◆ **TASK GOAL**: Only the lines below, from the one with "Proof. intros Hin. apply elem_of_app. right." through the one with "right. rewrite add_w_ok by done. rsimp.", are to be written out, exactly.

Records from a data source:
*** Begin section ***

(** The block behind a pointer handed to uACPI: the size is kept in the
    eight bytes below it. *)
Definition ublock (b : Z * Z) : block := (b.1 - 8, MkLayout (b.2 + 8) 8).

(** The box behind a mutex, an event or a spinlock: an atomic of its size. *)
Definition abox (b : Z * Z) : block := (b.1, MkLayout b.2 b.2).

(** What uACPI holds: the pointers with the sizes it asked for, and the
    atomics. *)
Notation holding := (list (Z * Z) * list (Z * Z))%type.
Definition blocks_of (hd : holding) : list block := (ublock <$> hd.1) ++ (abox <$> hd.2).

(** What uACPI does: allocate, free a pointer it holds once, write to the
    bytes it asked for, which changes the words and list nodes that overlap
    them in any way; create, drop and operate mutexes, events and spinlocks,
    whose operations store to the atomic; switch interrupts and write to ports. *)
Inductive ustep : host * holding -> host * holding -> Prop :=
  | ustep_alloc h held boxes size p h' :
      0 <= size -> uacpi_kernel_alloc size h = Ret (p, h') -> ustep (h, (held, boxes)) (h', ((p, size) :: held, boxes))
  | ustep_free h h1 p size h2 boxes h' :
      uacpi_kernel_free p h = Ret h' -> ustep (h, (h1 ++ (p, size) :: h2, boxes)) (h', (h1 ++ h2, boxes))
  | ustep_write h held boxes p size w len m' ws' :
      (p, size) ∈ held -> 0 < len -> p <= w -> w + len <= p + size ->
      write w len (Heap.mem (the_heap h)) m' ->
      (forall a, a + 8 <= w \/ w + len <= a -> ws' a = words h a) ->
      ustep (h, (held, boxes))
        (Host (HeapState (fsba (the_heap h)) m') ws' (atomics h) (rflags h) (port_writes h), (held, boxes))
  | ustep_box h held boxes size p h' :
      size ∈ [1; 2] -> box_atomic size 0 h = Ret (p, h') -> ustep (h, (held, boxes)) (h', (held, (p, size) :: boxes))
  | ustep_drop h held b1 p size b2 h' :
      drop_atomic size p h = Ret h' -> ustep (h, (held, b1 ++ (p, size) :: b2)) (h', (held, b1 ++ b2))
  | ustep_atomic h held boxes p size v :
      (p, size) ∈ boxes -> ustep (h, (held, boxes)) (store_atomic p v h, (held, boxes))
  | ustep_flags h hd fl : ustep (h, hd) (with_rflags fl h, hd)
  | ustep_port h hd wr :
      ustep (h, hd) (Host (the_heap h) (words h) (atomics h) (rflags h) (port_writes h ++ [wr]), hd).

(** The allocator's invariant, and the size in front of every block. *)
Definition uinv (h : host) (hd : holding) : Prop :=
  hinv bd (the_heap h) (blocks_of hd) /\ Forall (fun b => b.2 ∈ [1; 2]) hd.2 /\
  forall p size, (p, size) ∈ hd.1 -> words h (p - 8) = size /\ 0 <= size /\ size + 8 < 2 ^ 64.

Lemma ublock_layout_ok size : 0 <= size -> layout_ok (MkLayout (size + 8) 8).
Proof. intros Hs. split; [cbn; lia|done]. Qed.

(** A byte of one block is in no other. *)
Lemma blocks_apart hs (bs1 bs2 : list block) b y : hinv bd hs (bs1 ++ b :: bs2) -> in_block y b ->
  forall b', b' ∈ bs1 ++ bs2 -> ~ in_block y b'.
Proof.
  intros Hi Hy. destruct (hinv_held _ _ _ Hi) as [Hc _].
  eapply live_apart; [symmetry; apply Permutation_middle|apply Hc|done].
Qed.

Lemma hinv_poke hs (bs : list block) p l : hinv bd hs bs -> (p, l) ∈ bs -> 0 < size l -> hinv bd (poke hs p) bs.
Proof.
  intros Hi Hin Hl. apply (hinv_write _ _ _ p (size l)); [done| |].
  - split; [lia|]. left. exists (p, l). split; [done|]. cbn. lia.
  - intros a Ha. unfold LIST_NODE_SIZE in Ha. apply lookup_delete_ne. lia.
Qed.

(** The size in front of one block is outside every other block. *)
Lemma size_word_apart hs (bs1 bs2 : list block) b p size w len :
  hinv bd hs (bs1 ++ b :: bs2) -> ublock (p, size) ∈ bs1 ++ bs2 -> 0 <= size ->
  b.1 <= w -> w + len <= b.1 + LLHeap.size b.2 -> 0 < len -> p - 8 + 8 <= w \/ w + len <= p - 8.
Proof.
  intros Hi Hin Hs Hw1 Hw2 Hl. destruct (decide (p - 8 + 8 <= w \/ w + len <= p - 8)) as [|Hno]; [done|exfalso].
  eapply (blocks_apart _ _ _ b (Z.max w (p - 8)) Hi); [unfold in_block; lia|exact Hin|unfold in_block, ublock; cbn; lia].
Qed.

Lemma ublock_in (hd : holding) p size : (p, size) ∈ hd.1 -> ublock (p, size) ∈ blocks_of hd.
Proof. intros Hin. apply elem_of_app. left. apply list_elem_of_fmap. by exists (p, size). Qed.
Lemma abox_in (hd : holding) p size : (p, size) ∈ hd.2 -> abox (p, size) ∈ blocks_of hd.
Proof. intros Hin. apply elem_of_app. right. apply list_elem_of_fmap. by exists (p, size). Qed.

Lemma abox_layout_ok size : size ∈ [1; 2] -> layout_ok (MkLayout size size).
Proof. intros [-> | [-> | []%elem_of_nil]%elem_of_cons]%elem_of_cons; by vm_compute. Qed.

(** Allocation: it returns a block, unless the heap is full or the size does
    not fit. *)
Lemma uacpi_alloc_spec h held boxes size :
  uinv h (held, boxes) -> 0 <= size < 2 ^ 64 ->
  uacpi_kernel_alloc size h = Panic POverflow /\ 2 ^ 64 <= size + 8 \/
  (uacpi_kernel_alloc size h = Panic PUndefined /\ exists hs, alloc (the_heap h) (MkLayout (size + 8) 8) = Ret (0, hs)) \/
  exists p h', uacpi_kernel_alloc size h = Ret (p, h') /\ uinv h' ((p, size) :: held, boxes).
Proof.
  intros (Hi & Hb & Hw) Hs. unfold uacpi_kernel_alloc. destruct (decide (size + 8 < 2 ^ 64)) as [Hf|Hf].
  2:{ left. split; [|lia]. unfold add_w. rewrite (proj2 (Z.ltb_ge _ _)) by lia. done. }
  right. rewrite add_w_ok by done. rsimp.
  destruct (alloc_spec bd _ _ _ Hi (ublock_layout_ok size ltac:(lia))) as (p & hs & E & [[-> Hi']|[Hp Hi']]); rewrite E; rsimp.
  { left. split; [done|by exists hs]. }
  right. rewrite (proj2 (Z.eqb_neq p 0) Hp). eexists _, _. split; [done|].
  assert (blocks_of ((p + 8, size) :: held, boxes) = (p, MkLayout (size + 8) 8) :: blocks_of (held, boxes)) as Eb.
  { unfold blocks_of, ublock. cbn. by replace (p + 8 - 8) with p by lia. }
  split; [|split; [done|]].
  - rewrite Eb. eapply hinv_poke; [exact Hi'|by left|cbn; lia].
  - intros p' size' [[= -> ->]|Hin]%elem_of_cons.
    + cbn [words store_word]. replace (p + 8 - 8) with p by lia. rewrite upd_eq. lia.
    + destruct (Hw _ _ Hin) as (Hw' & Hs0 & Hs'). cbn [words store_word with_heap]. rewrite upd_ne; [done|].
      destruct (size_word_apart hs [] _ (p, MkLayout (size + 8) 8) p' size' p 8 Hi'); cbn; try lia. by apply (ublock_in (held, boxes)).
Qed.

*** End section ***

◆ **SOLVED EXERCISE**:
Proof. intros Hin. apply elem_of_app. right. apply list_elem_of_fmap. by exists (p, size). Qed.

Lemma abox_layout_ok size : size ∈ [1; 2] -> layout_ok (MkLayout size size).
Proof. intros [-> | [-> | []%elem_of_nil]%elem_of_cons]%elem_of_cons; by vm_compute. Qed.

(** Allocation: it returns a block, unless the heap is full or the size does
    not fit. *)
Lemma uacpi_alloc_spec h held boxes size :
  uinv h (held, boxes) -> 0 <= size < 2 ^ 64 ->
  uacpi_kernel_alloc size h = Panic POverflow /\ 2 ^ 64 <= size + 8 \/
  (uacpi_kernel_alloc size h = Panic PUndefined /\ exists hs, alloc (the_heap h) (MkLayout (size + 8) 8) = Ret (0, hs)) \/
  exists p h', uacpi_kernel_alloc size h = Ret (p, h') /\ uinv h' ((p, size) :: held, boxes).
Proof.
  intros (Hi & Hb & Hw) Hs. unfold uacpi_kernel_alloc. destruct (decide (size + 8 < 2 ^ 64)) as [Hf|Hf].
  2:{ left. split; [|lia]. unfold add_w. rewrite (proj2 (Z.ltb_ge _ _)) by lia. done. }
  right. rewrite add_w_ok by done. rsimp.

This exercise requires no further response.